Si no tienes nada que vender, el producto eres tú

ProductoHace ya bastantes meses que entendí algo tan evidente que es absurdo que no empezase mucho antes a buscar una solución. Quizás fue la influencia de El código del dinero de Raimon Samsó o simplemente se trató de la consecuencia lógica de ver como se gana la vida la inmensa mayoría de la gente o como estaba gestionando mi proyecto profesional yo mismo. Me refiero a que, salvo un grupo muy reducido de personas, la generación de ingresos depende de la presencia física de cada uno de nosotros.

Cada mañana se producen inmensos atascos de quienes cogen su coche o tienen que desplazarse para llegar a su cubículo, almacén, línea de producción, oficina o caja registradora. Yo mismo tengo que «mover átomos» para estar físicamente delante de una o centenares de personas para hablar de «lo mío».

Todo esto tiene consecuencias.
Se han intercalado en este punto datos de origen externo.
(* ===== verification/ConfigCheck.v ===== *)
(** The receiver's acceptance of a configuration, src/shared/config.c: the
    cross-field invariants, the field bounds, the negotiated codec, the
    validation callback of the server, and the acknowledgement; and the identity
    checks of src/shared/identity.c it calls. *)

From stdpp Require Import gmap strings.
From S2P Require Import Prelude Alloc DataBuf CStr Chmod Paths Basis FilterParse FilterRules Transport Session Wp Charset Names ConfigWire ConfigTrip ConfigTyped.

#[local] Open Scope string_scope.
#[local] Open Scope list_scope.
#[local] Open Scope Z_scope.

Definition MAX_CHUNK_SIZE : Z := 64 * 1024 * 1024.
Definition DELTA_BLOCK_SIZE_MIN : Z := 1024.
Definition DELTA_BLOCK_SIZE_MAX : Z := 65536.

(** config.c [config_has_valid_delete_timing], [config_has_basis] *)
Definition delete_timings (c : Config) : list bool :=
  [get_bool c "delete_before"; get_bool c "delete_during"; get_bool c "delete_delay"; get_bool c "delete_after"].
Definition config_has_valid_delete_timing (c : Config) : bool :=
  if negb (get_bool c "use_delete") then forallb negb (delete_timings c)
  else foldr (fun b n => (if b : bool then 1 else 0) + n) 0 (delete_timings c) <=? 1.
Definition config_has_basis (c : Config) : bool := get_int c "basis_count" >? 0.

(** identity.c [identity_wire_map_valid], [identity_wire_valid] *)
Definition identity_wire_map_valid (m : IdentityMap) : bool :=
  if id_from m <? IDENTITY_MATCH_UNNAMED then false
  else if (if id_from m <? 0 then negb (id_from_hi m =? id_from m) else id_from_hi m <? id_from m) then false
  else if id_to m <? IDENTITY_CURRENT then false
  else if match to_name m with Some n => zlen n >? 255 | None => false end then false
  else true.
Definition identity_wire_valid (c : Config) : outcome bool :=
  let bad n := (get_int c n <? 0) || (get_int c n >? MAX_IDENTITY_MAP) in
  if bad "usermap_count" || bad "groupmap_count" then Ret false
  else if get_bool c "chown_uid_set" && (get_int c "chown_uid" <? IDENTITY_MATCH_ANY) then Ret false
  else if get_bool c "chown_gid_set" && (get_int c "chown_gid" <? IDENTITY_MATCH_ANY) then Ret false
  else
    users ← first_cells (get_int c "usermap_count") (get_ids c "usermap");
    if negb (forallb identity_wire_map_valid users) then Ret false
    else
      groups ← first_cells (get_int c "groupmap_count") (get_ids c "groupmap");
      if negb (forallb identity_wire_map_valid groups) then Ret false
      else Ret (negb (get_bool c "copy_as_set" && ((get_int c "copy_as_uid" <? 0) || (get_int c "copy_as_gid" <? 0)))).

Section Check.
Context {h : Heap} {IC : Iconv}.
(** The process's umask, which a mode specification may consult. *)
Context (umask : Z).

(** config.c [config_invariants_error]: the clauses in order, each with its
    message *)
Definition metadata_wanted (c : Config) : bool :=
  get_bool c "preserve_perms" || get_bool c "preserve_times" || get_bool c "preserve_owner" || get_bool c "preserve_group"
  || get_bool c "preserve_atimes" || get_bool c "preserve_crtimes" || get_bool c "use_executability".
Definition invariant_clauses (c : Config) : list (bool * list byte) :=
  let b := get_bool c in
  let chunks := b "use_chunk_serialization" in
  let delta := b "use_delta" && negb (b "whole_file") in
  let appending := b "append" || b "append_verify" in
  [(config_has_basis c && chunks,
    cs "--compare-dest/--copy-dest/--link-dest require per-file incremental checks and cannot be combined with -s (chunk serialization)");
   (b "use_sendfile" && (chunks || b "use_compression"),
    cs "-f/--sendfile cannot be combined with -c (compression) or -s (chunk serialization)");
   (b "use_incremental" && chunks, cs "--incremental is not supported with -s (chunk serialization)");
   (b "skip_compress_set" && chunks, cs "--skip-compress cannot be combined with -s (chunk serialization)");
   (delta && negb (b "use_incremental"), cs "--delta requires --incremental");
   (delta && chunks, cs "--delta cannot be combined with -s (chunk serialization)");
   (delta && b "use_sendfile", cs "--delta cannot be combined with -f (sendfile)");
   (appending && chunks,
    cs "--append/--append-verify require the per-file incremental check and cannot be combined with -s (chunk serialization)");
   (appending && b "whole_file",
    cs "--append/--append-verify are incompatible with --whole-file (which forces a full transfer)");
   (b "preserve_hard_links" && chunks, cs "--hard-links/-H cannot be combined with -s (chunk serialization)");
   ((b "preserve_xattrs" || b "preserve_acls") && chunks,
    cs "--xattrs/-X and --acls/-A cannot be combined with -s (chunk serialization)");
   (b "preserve_hard_links" && appending, cs "--hard-links/-H cannot be combined with --append/--append-verify");
   (b "delay_updates" && b "inplace", cs "--delay-updates does not work with --inplace");
   (b "delay_updates" && delay_updates_staging_name_conflict (get_str c "backup_dir"),
    cs "--backup-dir is reserved when --delay-updates is active (used for the internal staging directory)");
   (negb (config_has_valid_delete_timing c),
    cs "--delete-before/--delete-during/--delete-delay/--delete-after select the delete timing; at most one may be given and each implies --delete");
   (match get_str c "iconv_spec" with Some s => negb (charset_spec_valid (Some s)) | None => false end,
    cs "--iconv requires LOCAL[,REMOTE] charset names supported by iconv");
   (metadata_wanted c && negb (b "use_metadata"), cs "a preservation attribute requires metadata transmission");
   (b "copy_as_set" && negb (b "use_metadata"),
    cs "--copy-as requires metadata preservation and cannot be combined with --no-preserve")].
Definition config_invariants_error (c : Config) : option (list byte) :=
  snd <$> List.find fst (invariant_clauses c).

(** config.c [config_derived_use_metadata]; [metadata_explicitly_disabled] is a
    member of the command-line part *)
Definition config_derived_use_metadata (c : Config) : bool :=
  if metadata_wanted c || get_bool c "preserve_xattrs" || get_bool c "preserve_acls" || get_bool c "fake_super"
     || get_bool c "preserve_devices" || get_bool c "preserve_specials" || get_bool c "copy_devices"
     || get_bool c "write_devices" || negb (bool_decide (str_or_empty (get_str c "chmod_spec") = []))
     || get_bool c "copy_as_set" || get_bool c "chown_uid_set" || get_bool c "chown_gid_set"
     || (get_int c "usermap_count" >? 0) || (get_int c "groupmap_count" >? 0) || get_bool c "update"
  then true
  else (get_bool c "use_incremental" || get_bool c "use_delta") && negb (get_bool c "metadata_explicitly_disabled").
La primera de ellas es que el día en que tu «carrocería» falla, te quedas fuera de juego y eso puede tener unos efectos que van de leves a letales en función de tu situación laboral. Otra consecuencia es que, en muchos casos, es muy difícil mantener un registro de logros, resultados o pruebas de éxito de tu trabajo. En la gran parte de las ocasiones, si formas parte de una empresa u organización, tu aportación va a quedar tan oculta o diluida que apenas te va a servir para demostrar nada.

Para la mayoría de los profesionales, cada nueva jornada es casi como empezar de cero. Cada día debes demostrar de lo que eres capaz porque apenas quedarán registros de lo que hiciste salvo en la memoria del pequeño grupo de personas con las que interactuaste. Esto, además, tiene el problema de que lo que la gente opine de ti es prácticamente incontrolable, así que tu prestigio queda a expensas de la percepción, el criterio o incluso las filias o fobias de quienes te conocen.

Ya hablaba de esto Michael E. Gerber en El mito del emprendedor en el año 1997. Gerber decía algo así como que si vas a montar un proyecto y este depende de tu presencia física permanente, entonces no eres un emprendedor ni jefe nada parecido, simplemente eres tu propio empleado en tu empresa. Y eso es lo que nos pasa a muchos emprendedores, autónomos, empresarios, profesionales independientes, «freelances», agentes libres o como lo quieras llamar. Y por supuesto es lo que le sucede a la totalidad de profesionales por cuenta ajena.

Vale ¿y como se resuelve este dilema? La respuesta es obvia:

Encuentra la forma de generar ingresos o ganarte la vida que no dependa de tu presencia constante.

Ya, ya lo sé. Estarás pensando que eso no es tan fácil. Y estoy de acuerdo contigo. Precisamente yo llevo bastante tiempo dándole vueltas al asunto para ver como lo hago del mejor modo posible. Pero creo que, tal y como se están poniendo las cosas, va a ser imprescindible tener una fuente de ingresos total o parcial que sea independiente de nuestra intervención directa y continua.

Se trata de encontrar de qué modo puedes hacer que algo o alguien trabaje por ti. ¿Puedes crear algo físico o virtual que se pueda vender? ¿Tienes una idea o concepto que puedas transmitir a otros y que ellos puedan ejecutar por ti? ¿Puedes «paquetizar» tu valor de alguna manera?

Porque de eso se trata. Si no tienes nada que vender, entonces vas a estar desprotegido y entonces el producto vas a ser tú. Y eso implica que tendrás que «venderte», hacer lo que haga falta para conseguir ingresos, porque no te queda más remedio.

Te repito que entiendo perfectamente tus dudas porque yo las he tenido y las sigo teniendo. Pero la principal dificultad no está encontrar una idea o los recursos para ejecutarla, sino en lo que hay dentro tu cabeza (y en la mía). Son esas dudas, los miedos o la pereza lo que te impide dar el primer paso o simplemente empezar a dar forma a algo que te permita ser libre. Quizás por eso hay tan pocos empresarios o emprendedores y creo que hay que reconocerles el mérito.

Aquí, la Marca Personal también es fundamental. Evidentemente producir y, sobre todo, vender es complicado especialmente en un entorno como el actual en el que hay de todo. Pero si consigues que la gente te conozca, reconozca y valore entonces ya habrás hecho una parte importante del camino.

Como te digo, esto que te cuento no es más que un diagnóstico y simplemente trato de esbozar algunas soluciones pero yo soy el primero que está en este proceso que creo que no tiene vuelta atrás. Tengo la sensación de que el mundo se va a dividir entre una minoría que será capaz de producir algo valioso que vaya más allá de ellos mismos y el resto que va a depender de que otros les den una oportunidad. Pero ¿cuando no ha sido así? y ¿en qué grupo quieres estar?